SLAs and Remediation
Vulnerability Management Service Level Agreements (SLAs) often change from one organization to the next, however meeting these SLAs is a common issue among organizations industry wide. SLAs define an expected level of service by which measurements, metrics, or penalties can be established. SLA compliance is a critical component of a vulnerability management program.
There is no set timetable to resolve vulnerabilities that fits every situation. SLAs can vary from organization to organization, and even vary between business units within the organization. Tenable recommends aligning SLAs with technology or business objectives, starting with the most important assets. The Department of Homeland Security has made available 10 resource guides to help organizations implement business practices to reduce cyber risk. Volume 4: Vulnerability Management provides guidance for organizations to work with stakeholders to develop remediation timeframes that align with business goals.
As vulnerabilities are identified, remediation must be prioritized and tracked. Reviewing remediated vulnerabilities and the remediation time frame provides valuable information to the organization on the success of the risk remediation program.
Vulnerability SLA Widget
The Vulnerability SLA widget enables organizations to track and report on their remediation efforts over time and severity. Vulnerabilities are displayed by severity and time to remediate from less than 7 days to over 90 days. Tenable recommends prioritizing remediation of exposures that pose the greatest risk to the organization. This widget enables organizations to identify the vulnerabilities that are not being remediated quickly, or outside of established timeframes. Organizations with an effective vulnerability management program will have critical vulnerabilities displayed in the far right three columns, representing remediations occurring within 30 days or less. Vulnerabilities that pose less risk exposure could have higher counts in the middle of the matrix in the 30-90 day time period. Numbers in the far left of the matrix depict vulnerabilities that are remediated after 90 days have passed.
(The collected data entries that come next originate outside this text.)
Lemma webster_timing_spec_witness :
  ∃ C gs,
    webster_timing [0.3; 0.3] 6 = Ok (C, gs)
    ∧ clamped 30 180 ((1.5 * 6 + 5) / (1 - Py.sum [0.3; 0.3])) C
    ∧ length gs = length [0.3; 0.3]
    ∧ ∀ (i : nat) y, [0.3; 0.3] !! i = Some y →
        ∃ g, gs !! i = Some g ∧ g == y / Py.sum [0.3; 0.3] * (C - 6).
Proof.
  apply (proj1 webster_timing_spec [0.3; 0.3] 6).
  - reflexivity.
  - discriminate.
Defined.

(** C3.  For a cycle length [C > 0], a progression speed [v > 0] and
    distances [d], the coordination tab returns one offset more than there
    are distances; the first is 0, each next one is the remainder modulo
    [C] of its predecessor plus the travel time [d_i / v], and every offset
    lies in [[0, C)].  For [C = 60], [v = 10], [d = [300; 300]] the offsets
    are [[0; 30; 0]]. *)
Theorem green_wave_offsets_spec :
  (∀ (C v : Q) (d : list Q),
     0 < C → 0 < v →
     ∃ offsets,
       green_wave_offsets C v d = Ok offsets
       ∧ length offsets = S (length d)
       ∧ offsets !! 0%nat = Some 0
       ∧ (∀ (i : nat) prev di,
            offsets !! i = Some prev → d !! i = Some di →
            ∃ o, offsets !! S i = Some o ∧ is_remainder (prev + di / v) C o)
       ∧ (∀ o, o ∈ offsets → 0 <= o ∧ o < C))
  ∧ (∃ offsets, green_wave_offsets 60 10 [300; 300] = Ok offsets
                ∧ Forall2 Qeq offsets [0; 30; 0])
  ∧ (∃ offsets, green_wave_button 60 36 [300; 300]%Z = Ok offsets
                ∧ Forall2 Qeq offsets [0; 30; 0]).
Proof.
  split.
  - intros C v d HC Hv. unfold green_wave_offsets.
    destruct (offsets_loop_chained C v HC Hv d [0]) as (new & -> & Hch).
    cbn in Hch. exists (0 :: new).
    split; [done|].
    split; [cbn; by rewrite (chained_length _ _ _ _ _ Hch)|].
    split; [done|].
    split; [by apply chained_lookup|].
    intros o Ho. apply elem_of_cons in Ho as [->|Ho]; [lra|].
    by eapply chained_range.
  - split; (eexists; split; [vm_compute; reflexivity|]; repeat constructor).
Qed.

Lemma green_wave_offsets_spec_witness :
  ∃ offsets,
    green_wave_offsets 60 10 [300; 300] = Ok offsets
    ∧ length offsets = 3%nat
    ∧ offsets !! 0%nat = Some 0
    ∧ (∀ (i : nat) prev di,
         offsets !! i = Some prev → [300; 300] !! i = Some di →
         ∃ o, offsets !! S i = Some o ∧ is_remainder (prev + di / 10) 60 o)
    ∧ (∀ o, o ∈ offsets → 0 <= o ∧ o < 60).
Proof.
  apply (proj1 green_wave_offsets_spec 60 10 [300; 300]); reflexivity.
Defined.

End TimingClaims.

(* ===================================================================== *)
(** * A program logic for method bodies                                   *)
(* ===================================================================== *)

Section Hoare.
Context {S : Type}.
(** The ids of the agents a configuration declares: those of
    [agents.list], or the one of the legacy block. *)
Lemma normalized_agents_ids (config : LettaBotConfig) :
  map a_id (fst (normalized_agents homedir join config))
  = match agents_list config with
    | Some (first :: others) => map a_id (first :: others)
    | _ => [or_else (agent config ≫= l_id) "main"]
    end.
Proof.
  unfold normalized_agents.
  destruct (agents_list config) as [[|first others]|]; try reflexivity.
  cbn [fst]. set (list := map _ (first :: others)).
  destruct (negb (existsb a_default list)); subst list;
    rewrite ?mark_first_ids, map_map; reflexivity.
Qed.

Lemma normalized_agents_default (config : LettaBotConfig) :
  existsb a_default (fst (normalized_agents homedir join config)) = true.
Proof.
  unfold normalized_agents.
  destruct (agents_list config) as [[|first others]|]; try reflexivity.
  cbn [fst]. set (list := map _ (first :: others)).
  destruct (existsb a_default list) eqn:Hnone; cbn [negb];
    [exact Hnone|reflexivity].
Qed.

(** [normalizeConfig] always succeeds: whatever the configuration, the
    agents of the result are those declared (the legacy agent, with id
    "main" unless it has one, when [agents.list] is absent or empty), one of
    them is the default agent, and the bindings are the declared ones (none
    in legacy mode) followed by bindings for the default agent that name no
    peer. *)
Theorem normalizeConfig_total (config : LettaBotConfig) :
  exists n a,
    normalizeConfig homedir join config = Some n
    /\ defaultAgent (n_list n) = Some a /\ a_default a = true /\ In a (n_list n)
    /\ map a_id (n_list n)
       = match agents_list config with
         | Some (first :: others) => map a_id (first :: others)
         | _ => [or_else (agent config ≫= l_id) "main"]
         end
    /\ exists pushed,
         n_bindings n
         = match agents_list config, c_bindings config with
           | Some (_ :: _), Some declared => declared
           | _, _ => []
           end ++ pushed
         /\ Forall (fun m => agentId m = a_id a /\ m_peer (match_ m) = None)
                   pushed.
Proof.
  pose proof (normalized_agents_ids config) as Hids.
  pose proof (normalized_agents_default config) as Hdefault.
  assert (Hdeclared : snd (normalized_agents homedir join config)
                      = match agents_list config, c_bindings config with
                        | Some (_ :: _), Some declared => declared
                        | _, _ => []
                        end).
  { unfold normalized_agents.
    destruct (agents_list config) as [[|first others]|]; reflexivity. }
  unfold normalizeConfig.
  destruct (normalized_agents homedir join config) as [list declared].
  cbn [fst snd] in *.
  destruct (defaultAgent_flagged _ Hdefault) as (a & Hdflt & Ha & Hin).
  destruct (add_candidate_total a (candidates config) declared) as [bs Hbs].
  rewrite addImplicitBindings_candidates, Hdflt, Hbs.
  exists {| n_list := list; n_bindings := bs |}, a. cbn [n_list n_bindings].
  split_and!; try assumption; try reflexivity.
  destruct (added_fold a declared (candidates config) [] bs)
    as (pushed & -> & Hpushed); [constructor|now rewrite app_nil_r|].
  exists pushed. split; [now rewrite Hdeclared|].
  eapply Forall_impl; [exact Hpushed|].
  intros m (ch & acct & -> & _). split; reflexivity.
Qed.

Lemma defaultAgent_In (l : list AgentConfig) (a : AgentConfig) :
  defaultAgent l = Some a -> In a l.
Proof.
  unfold defaultAgent. destruct (List.find a_default l) as [a'|] eqn:Hfind.
  - intros [= <-]. now apply find_some in Hfind.
  - destruct l; [discriminate|]. intros [= <-]. now left.
Qed.
(** C10. Normalisation leaves the caller's declaration as it was: a dict
    object that exists before [normalize_cases] runs has the same entries
    afterwards, whether the call returns or raises; the [id] is popped
    from a copy made by the loop. *)
Theorem normalize_cases_keeps_caller_dicts
    repr cases (h : heap) l (d : gmap string value) :
  h !! l = Some d →
  (normalize_cases repr cases h).2 !! l = Some d.
Proof.
  intros Hl. destruct cases as [|elems|]; [done| |done].
  rewrite normalize_cases_seq.
  pose proof (normalize_loop_frame repr elems 0 [] [] h) as Hframe.
  destruct (normalize_loop repr 0 elems [] [] h) as [[?| |] h']; cbn in *;
    by eapply lookup_weaken.
Qed.

Lemma normalize_cases_keeps_caller_dicts_witness :
  (normalize_cases repr_stub (CasesSeq [DictRef 1; DictRef 2]) heap_ab).2 !! 1
  = Some {[ "id" := VStr "a"; "input" := VStr "x" ]}.
Proof.
  apply (normalize_cases_keeps_caller_dicts repr_stub
           (CasesSeq [DictRef 1; DictRef 2]) heap_ab 1).
  vm_compute. reflexivity.
Defined.

(** C8. Expanding a function that carries no case table raises the
    [ValueError] that names the function; no list of units is returned. *)
Theorem generate_without_table_raises fn (h : heap) :
  unmarked fn →
  generate_eval_functions fn h =
    Raise (ValueError ("Function " +:+ __name__ (base_func_of fn)
                       +:+ " does not have __case_sets__ attribute")).
Proof. apply generate_unmarked. Qed.

Lemma generate_without_table_raises_witness :
  generate_eval_functions (Decorated base_prod) heap_ab =
    Raise (ValueError "Function f does not have __case_sets__ attribute").
Proof.
  apply (generate_without_table_raises (Decorated base_prod) heap_ab).
  vm_compute. exact I.
Defined.

(** C9. When two runs of a session, filed under different run ids, both
    have the queried name, [resolve] raises [AmbiguousNameError] for the
    session and the name, whether or not the run is required. *)
Theorem resolve_ambiguous
    (st : store) session name required id1 id2 (r1 r2 : RunRecord) :
  id1 ≠ id2 →
  (st !!! session) !! id1 = Some r1 →
  (st !!! session) !! id2 = Some r2 →
  run_name r1 = name →
  run_name r2 = name →
  resolve st session name required = Raise (AmbiguousNameError session name).
Proof.
  intros Hne H1 H2 Hn1 Hn2. unfold resolve.
  set (m := matching_runs st session name).
  assert (m !! id1 = Some r1) as Hm1 by by apply map_lookup_filter_Some.
  assert (m !! id2 = Some r2) as Hm2 by by apply map_lookup_filter_Some.
  assert (2 ≤ length (map_to_list m)) as Hlen.
  { rewrite length_map_to_list, <-(insert_delete_id m id1 r1 Hm1).
    rewrite map_size_insert_None by apply lookup_delete_eq.
    assert (delete id1 m !! id2 = Some r2) as Hd
      by by rewrite lookup_delete_ne.
    rewrite <-(insert_delete_id _ id2 r2 Hd).
    rewrite map_size_insert_None by apply lookup_delete_eq. lia. }
  destruct (map_to_list m) as [|[k r] [|p rest]]; cbn in Hlen; [lia..|done].
Qed.

Lemma resolve_ambiguous_witness :
  resolve store_ambiguous "s1" "baseline" true
  = Raise (AmbiguousNameError "s1" "baseline").
Proof.
  apply (resolve_ambiguous store_ambiguous "s1" "baseline" true
           "run001" "run002"
           {| run_id := "run001"; session_name := "s1";
              run_name := "baseline"; summary := VNone |}
           {| run_id := "run002"; session_name := "s1";
              run_name := "baseline"; summary := VNone |}).
  - by intros [=].
  - vm_compute. reflexivity.
  - vm_compute. reflexivity.
  - reflexivity.
  - reflexivity.
Defined.
(** X7. [isValidPackageName] accepts exactly the names of at most 214 code
    units that are a name part (a lower-case letter, digit, dash or tilde,
    then such characters, dots and underscores) or an [@], a name part, a
    slash and a name part. The separate test for a leading dot or
    underscore rejects nothing the pattern would accept. *)
Theorem isValidPackageName_spec (name : jsstring) :
  isValidPackageName name = true <->
  (length name <= 214)%nat /\ (isNamePart name = true \/ scopedName name).
Proof.
  unfold isValidPackageName, MAX_PACKAGE_NAME_LENGTH. rewrite <- pattern_test_spec.
  destruct (length name =? 0)%nat eqn:E0.
  - apply Nat.eqb_eq in E0. apply length_zero_iff_nil in E0 as ->. cbn.
    split; [discriminate | intros [_ H]; discriminate].
  - cbn [orb]. destruct (214 <? length name)%nat eqn:E1.
    + apply Nat.ltb_lt in E1. split; [discriminate | intros [H _]; lia].
    + apply Nat.ltb_ge in E1.
      destruct (startsWith name (lit ".") || startsWith name (lit "_")) eqn:Ed.
      * split; [discriminate|]. intros [_ H]. exfalso.
        apply pattern_test_spec in H.
        apply orb_true_iff in Ed.
        destruct H as [H|(scope & pkg & -> & _)].
        -- destruct name as [|c r]; [discriminate|]. cbn [isNamePart] in H.
           apply andb_true_iff in H as [H _]. apply isNameStart_facts in H as (_ & H1 & H2).
           destruct Ed as [Ed|Ed]; apply startsWith_prefix in Ed as [r0 Er];
             injection Er as -> _; [now apply H1 | now apply H2].
        -- destruct Ed as [Ed|Ed]; apply startsWith_prefix in Ed as [r0 Er];
             discriminate Er.
      * tauto.
Qed.

Lemma isValidPackageName_spec_witness :
  isValidPackageName (lit "node_modules") = true
  /\ isValidPackageName (lit "@types/react") = true.
Proof.
  split.
  - apply (isValidPackageName_spec (lit "node_modules")).
    split; [cbn; lia|]. left. vm_compute. reflexivity.
  - apply (isValidPackageName_spec (lit "@types/react")).
    split; [cbn; lia|]. right. exists (lit "types"), (lit "react").
    repeat split; vm_compute; reflexivity.
Defined.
The time between when a vulnerability is discovered and when the vulnerability is typically exploited; called the ‘time to exploit’ is rapidly decreasing. The CISA INSIGHTS report titled Remediate Vulnerabilities for Internet-Accessible Systems notes that adversaries are able to exploit a vulnerability within 15 days, on average. This is down from a previous average of over 30 days the previous year. For organizations this means that patching must be a priority to reduce threat as unpatched vulnerabilities over 15 days old begin to present a significant risk.
The Outstanding Windows Remediations and the Vendor/Open Source Outstanding Remediations widgets use plugin families along with patch publication date filters to communicate the presence of vulnerabilities in the network. The time frame shown are the days since a patch or other mitigation was offered by the software vendor, and not the time the vulnerability has affected the asset. The exploitable column denotes the vulnerability counts in combination with CVSSv3 rating, while the severity based column focuses on the CVSSv3 score only. This distinction is important as not all vulnerabilities are known to be exploitable.
Unpatched assets expose organizations to vulnerabilities that could be exploited. As new assets are added to the network, and scanned for the first time, the system shows counts for vulnerabilities with known patches available. As new assets are detected, any related vulnerabilities have not been present in the network for a long time, but a patch has been available that has not been applied yet. Organizations with a mature vulnerability management process will address these concerns during the initial build process.
Assets with the largest number of missing patches typically represent a higher level of remediation effort and may be the most time-consuming to address. Vulnerability severity, exploitability, and time since patch availability age are displayed as the key points of vulnerability management. Organizations with an effective vulnerability management program will typically patch within 90 days of the date the patch is made available, and usually will have lower counts in the last two rows of these matrices. These organizations will most likely only have data presented in the first row (under 30 days), especially for the highest severity vulnerabilities.
Assets that are exploitable or have a higher severity rating represent a fast lane for attackers. Prioritizing remediation of these vulnerabilities is an effective strategy to reduce risk. Tenable has provided a method to create a Remediation Project so findings can be prioritized, scope of work can be defined, projects can be assigned, and progress can be tracked. Remediation projects can be set to be completed at a fixed date, or within a specified timeframe.
More information on the creation , viewing, editing, closing, or suspending of remediation projects can be found on the Remediation Projects page of the Tenable documentation. Remediation projects that are created within Tenable.io (Vulnerability Management) can also be exported as a .csv for use outside of Tenable.io (Vulnerability Management).